Inductive worker_step : label → server → server → Prop :=
  (* slot_worker_main *)
  | step_take st i s j : at_worker st i s WIdle → assigned s = Some j →
      worker_step LServer st (put_slot i (set_worker (WTaken j) (set_assigned None (busy s) s)) st)
  | step_exit st i s : at_worker st i s WIdle → assigned s = None → stopping st = true → q_head (queue st) = None →
      worker_step LServer st (put_slot i (set_worker WExited s) st)
  | step_begin st i s j : at_worker st i s (WTaken j) →
      worker_step LServer st (put_slot i (set_worker (WRun j false Working) (set_running (Some j) s)) st)
  | step_end st i s j : at_worker st i s (WRun j false Working) →
      worker_step LServer st (put_slot i (set_worker (WDone j) (if decide (running s = Some j) then set_running None s else s)) st)
  | step_complete st i s j st' : at_worker st i s (WDone j) → job_complete st j = Some st' →
      worker_step LServer st (put_slot i (set_worker WAfter s) st')
  | step_after st i s common st' : at_worker st i s WAfter → common_ok common →
      dispatch_jobs_locked common (put_slot i (set_worker WIdle (set_assigned (assigned s) false s)) st) = Some st' →
      worker_step LServer st st'
  (* generate_job_inner *)
  | step_generation_enter st i s j : at_worker st i s (WRun j false Working) →
      worker_step LServer st (put_slot i (set_worker (WRun j true Working) s) (server_generation_enter st))
  | step_generation_leave st i s j : at_worker st i s (WRun j true Working) →
      worker_step LServer st (put_slot i (set_worker (WRun j false Working) s) (server_generation_leave st))
  | step_live st i s j gen live : at_worker st i s (WRun j gen Working) →
      worker_step LServer st (put_slot i (set_live live s) st)
  | step_prefill_ask st i s j gen : at_worker st i s (WRun j gen Working) → slot_job_cancelled st s = Some false →
      worker_step LServer st (put_slot i (set_worker (WRun j gen PrefillWait) (set_prefill_waiting true s)) st)
  | step_prefill_grant st i s j gen : at_worker st i s (WRun j gen PrefillWait) → stop_requested st = false →
      slot_job_cancelled st s = Some false → prefill_blocked st i = false →
      worker_step (LGrant i) st (prefill_take st i (set_worker (WRun j gen Prefilling) s))
  | step_prefill_refuse st i s j gen c : at_worker st i s (WRun j gen PrefillWait) → slot_job_cancelled st s = Some c →
      stop_requested st || c = true →
      worker_step LServer st (put_slot i (set_worker (WRun j gen Working) (set_prefill_waiting false s)) st)
  | step_prefill_leave st i s j gen : at_worker st i s (WRun j gen Prefilling) →
      worker_step LServer st (put_slot i (set_worker (WRun j gen Working) s) (server_prefill_leave st))
  | step_decode_submit st i s j gen token st' : at_worker st i s (WRun j gen Working) →
      eval_token_submit st i (set_worker (WRun j gen DecodeWait) s) token = Some (inr st') → worker_step LServer st st'
  | step_decode_withdraw st i s j gen c st' s' : at_worker st i s (WRun j gen DecodeWait) → decode_done s = false →
      slot_job_cancelled st s = Some c → stop_requested st || c = true → eval_token_withdraw st i c = Some st' → slots st' !! i = Some s' →
      worker_step LServer st (put_slot i (set_worker (WRun j gen Working) (set_decode (decode_pending s') (decode_in_flight s') false s')) st')
  | step_decode_return st i s j gen : at_worker st i s (WRun j gen DecodeWait) → decode_done s = true →
      worker_step LServer st (put_slot i (set_worker (WRun j gen Working) (set_decode (decode_pending s) (decode_in_flight s) false s)) st)
  (* decode_worker_main *)
  | step_batch_take st l pending item items : decoder (model st) = DWait → pending_decodes (model st) ≠ 0 → model_busy (model st) = false →
      take_batch 0 (slots st) (pending_decodes (model st)) = (l, pending, item :: items) →
      worker_step LServer st (set_slots l (set_model (set_decoder (DBatch (fst <$> item :: items)) (set_model_busy true (set_pending pending (model st)))) st))
  | step_batch_finish st members rc err : decoder (model st) = DBatch members →
      worker_step LServer st (set_slots (finish_batch rc err members (slots st)) (set_model (set_decoder DWait (set_model_busy false (model st))) st))
  | step_decode_exit st : decoder (model st) = DWait → pending_decodes (model st) = 0 → model_stopping (model st) = true →
      worker_step LServer st (set_model (set_decoder DExited (model st)) st).

Inductive step : label → server → server → Prop :=
  | client_moves st st' : client_step st st' → step LClient st st'
  | server_moves l st st' : worker_step l st st' → step l st st'.

Definition any_step (st st' : server) : Prop := ∃ l, step l st st'.

(** The states the server can be in. *)
Definition reachable (n : nat) (st : server) : Prop := rtc any_step (server_start n) st.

**YOUR INSTRUCTIONS:**
Go through the listing above and copy each line where the string "Inductive" appears.

**ANSWER SPACE:**
Inductive worker_step : label → server → server → Prop :=
Inductive step : label → server → server → Prop :=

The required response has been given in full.